= Hyde Park, Georgia =

District in the US state of Georgia

Hyde Park is a district in the American city of Augusta, Georgia, developed in the 1940s. Due to the low value of the land due to swamp, it was predominantly populated by African American sharecroppers from nearby rural areas. It was the subject of a $1.2 million United States Environmental Protection Agency (EPA) study of the air, groundwater, and soil in the area to determine the health risks from environmental contaminants. The area was divided into five neighborhoods with two of the five finding high levels of arsenic, chromium, and dioxins in the soil and groundwater. Significant levels of PCBs and lead were found in all five neighborhoods. Despite this, officials determined that the chemicals found in the area did not constitute great risk to health.

==Hyde and Aragon Park Improvement Committee (HAPIC)==

A Hyde Park committee was created in 1968 to lobby for improved living conditions for the area.

This committee secured running water, paved streets, street lights, sewer lines, and drainage ditches for the area. As tests revealed the unsafe levels of chemicals flowing into the area from factories, such as the Southern Wood Piedmont, HAPIC began to focus more on environmental justice. A class action lawsuit filed by HAPIC against Southern Wood Piedmont led to multiple studies on the environmental and health impacts from chemical plants in the region. After the studies determined there was little health risk due to the chemicals, HAPIC activists filed a complaint with the EPA and noted the fallacies of the studies, such as the tests being conducted on dirt brought in from outside areas to cover the contaminated soil. Further investigation from HAPIC uncovered that the consulting firm used to conduct the studies had contracted with Southern Wood Piedmont in the past.

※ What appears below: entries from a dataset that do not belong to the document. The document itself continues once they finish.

(* ===== verification/ScanFacts.v ===== *)
(** * Scanning keeps the invariant, sorts the channels and ends every scan *)

From S2P Require Import Prelude Ieee80211 WlState ChipOps Io Queues LinkQueues.
From S2P Require Import PowerSave TxPath TxAllocFacts TxSched TxInv SchedFacts TxMoves.
From S2P Require Import TxPrep TxWork TxDone TxDoneFacts FwStatus Rx Event EventFacts Links.
From S2P Require Import Roles LinksFacts RolesFacts BaFacts Iface IfaceFacts Recovery Keys Scan.

(** ** The channels *)

(** The channels of a request that go to one region of the command, in order. *)
Definition chans_of (n_ssids : Z) (band : ieee80211_band) (radar passive : bool)
    (chans : list ieee80211_channel) : list ieee80211_channel :=
  filter (fun ch => chan_selected n_ssids band radar passive ch) chans.

Lemma zset_app_here {A} (l r : list A) (x y : A) : zset (l ++ x :: r) (zlen l) y = l ++ y :: r.
Proof.
  unfold zset. pose proof (zlen_nonneg l). rewrite (proj2 (Z.ltb_ge _ _)) by done.
  unfold zlen. by rewrite Nat2Z.id, insert_app_r_alt, Nat.sub_diag by done.
Qed.

Lemma zget_app_here {A} (d : A) (l r : list A) (x : A) : zget d (l ++ x :: r) (zlen l) = x.
Proof.
  apply zget_lookup with (i := length l). by rewrite lookup_app_r, Nat.sub_diag by done.
Qed.

(** The loop appends the entries of the selected channels, as far as they fit. *)
Lemma scan_loop_spec n band radar passive dwell max chans : forall filled m,
  zlen filled + Z.of_nat m = max ->
  let sel := take m (chans_of n band radar passive chans) in
  scan_channels_loop n band radar passive dwell max (zlen filled) chans (filled ++ replicate m ch_params0)
  = (zlen filled + zlen sel,
     (filled ++ ((fun ch => chan_params n dwell ch ch_params0) <$> sel))
       ++ replicate (m - length sel) ch_params0).
Proof.
  cbv zeta. induction chans as [|ch chans IH]; intros filled m Hm.
  { unfold chans_of. rewrite filter_nil, take_nil. simpl. rewrite app_nil_r, Nat.sub_0_r. f_equal.
    unfold zlen. simpl. lia. }
  cbn [scan_channels_loop]. destruct (Z.ltb_spec (zlen filled) max) as [Hlt|Hge].
  - unfold chans_of. rewrite filter_cons. fold (chans_of n band radar passive chans).
    destruct (chan_selected n band radar passive ch) eqn:E.
    + rewrite decide_True by done. destruct m as [|m]; [lia|]. cbn [replicate take].
      rewrite zget_app_here, zset_app_here. set (e := chan_params n dwell ch ch_params0).
      replace (filled ++ e :: replicate m ch_params0) with ((filled ++ [e]) ++ replicate m ch_params0)
        by (by rewrite <- app_assoc).
      replace (zlen filled + 1) with (zlen (filled ++ [e])) by (rewrite zlen_app; done).
      rewrite IH by (rewrite zlen_app; unfold zlen in *; simpl; lia).
      rewrite fmap_cons, <- !app_assoc. cbn [app length Nat.sub]. f_equal.
      rewrite zlen_app. unfold zlen. simpl. lia.
    + rewrite decide_False by (by intros []). by apply IH.
  - assert (m = 0%nat) as -> by lia. simpl. rewrite !app_nil_r. f_equal. unfold zlen. simpl. lia.
Qed.

Lemma get_channels_spec wl chans n band radar passive start max type filled m :
  zlen filled = start -> start + Z.of_nat m = max ->
  let sel := take m (chans_of n band radar passive chans) in
  let dwell := dwell_times (conf_scan (hw wl)) (conf_sched_scan (hw wl)) n band type in
  wlcore_scan_get_channels wl chans n (filled ++ replicate m ch_params0) band radar passive
    start max type
  = (zlen sel, (filled ++ ((fun ch => chan_params n dwell ch ch_params0) <$> sel))
       ++ replicate (m - length sel) ch_params0).
Proof.
  intros <- Hm. cbv zeta. unfold wlcore_scan_get_channels. rewrite scan_loop_spec by done. f_equal. lia.
Qed.

Lemma get_channels_start wl chans n band radar passive type m :
  let sel := take m (chans_of n band radar passive chans) in
  let dwell := dwell_times (conf_scan (hw wl)) (conf_sched_scan (hw wl)) n band type in
  wlcore_scan_get_channels wl chans n (replicate m ch_params0) band radar passive 0 (Z.of_nat m) type
  = (zlen sel, ((fun ch => chan_params n dwell ch ch_params0) <$> sel)
       ++ replicate (m - length sel) ch_params0).
Proof. exact (get_channels_spec wl chans n band radar passive 0 (Z.of_nat m) type [] m eq_refl eq_refl). Qed.

(** The regions of a scan command. *)
Record regions := { passive_2 : list ieee80211_channel; active_2 : list ieee80211_channel;
  passive_5 : list ieee80211_channel; dfs_5 : list ieee80211_channel; active_5 : list ieee80211_channel }.

(** Each region takes its channels as far as the band's array still has room. *)
Definition regions_of (n_ssids : Z) (chans : list ieee80211_channel) : regions :=
  let p2 := take 14 (chans_of n_ssids IEEE80211_BAND_2GHZ false true chans) in
  let p5 := take 24 (chans_of n_ssids IEEE80211_BAND_5GHZ false true chans) in
  let d5 := take (24 - length p5) (chans_of n_ssids IEEE80211_BAND_5GHZ true true chans) in
  {| passive_2 := p2;
     active_2 := take (14 - length p2) (chans_of n_ssids IEEE80211_BAND_2GHZ false false chans);
     passive_5 := p5; dfs_5 := d5;
     active_5 := take (24 - length p5 - length d5)
                   (chans_of n_ssids IEEE80211_BAND_5GHZ false false chans) |}.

== 1993 Environmental Protection Agency Contamination Study ==
Hyde Park is located near a Georgia Power plant, an industrial ceramics factory, and the site of Southern Wood Piedmont, a wood preserving factory that was closed in 1988 when it was found to be leaking chemicals into the vicinity. In 1993, the Environmental Protection Agency (EPA) conducted a study to determine the degree of contamination in Hyde Park from several factories, which would then be used to determine if governmental aid was necessary to the Hyde Park residents.

Hyde Park residents reported various health conditions, such as asthma, lupus, arsenic keratosis, and developmental delays, all of which they attributed to toxic contamination. Due to rumors that the area was contaminated with factory chemicals and economic and social decline, Hyde Park residents found it difficult to sell their homes, insure their properties, and receive bank loans. Data from the EPA study led to a health consultation compiled by the Agency for Toxic Disease Registry (ATSDR). This consultation was meant to determine whether residents were at risk from environmental contaminants and to what degree. The results of the ASTDR risk assessment would then determine whether residents would receive governmental assistance or if they could take legal action.

The EPA testers took 93 soil samples and 14 groundwater samples. These samples were tested for chemicals that were then isolated, measured, and compared to EPA/ATSDR standards for toxicity. Most levels fell below the toxicity threshold. One area had an arsenic level of 59 mg/kg. The ATSDR has determined that a cancer risk exists at an arsenic level of 1.5 mg/kg, ingested per day. The final assessment concluded that there were not enough samples with levels in the hazardous range to represent a significant health risk.

=== Study Methodology ===
The EPA based its conclusions upon a typical four-stage risk assessment methodology. This methodology includes hazard assessment or identification; hazard characterization or dose-response analysis; exposure assessment; and risk characterization. Hazard identification determines whether a particular substance causes a disease or other adverse health effect, generally with a focus on one health effect at a time, referred to as an “endpoint.” Dose response analysis is done in a laboratory, primarily based on animal studies and then extrapolated to humans and performed at high doses and then extrapolated to low dose situations. Exposure assessments determine whether a chemical is harmful, the dose it is harmful, and whether community members are exposed to the chemical at that dose, typically focusing on a single chemical at a time.

=== Critiques of EPA Study ===
In a 2007 study, Melissa Checker argues that each of these phases of the EPA methodology can be biased or based on uncertain assumptions. The endpoints of hazard identification are determined by individuals, which may result in a failure to notice over harms. Cancer, which is easy to identify and represents a prominent public concern, is frequently chosen over other possible harms as an endpoint. Dose response is based on animals, although animals and humans can have very different reactions to chemicals. Due to costs, typically only a few hundred animals are used, making it difficult to spot adverse health effects as many chemicals often do not affect large percentages of a population. Additionally, many lab rodents are specifically bred to be genetically similar, unlike genetically and geographically diverse people. Most studies also extrapolate using the standard of a healthy white male worker.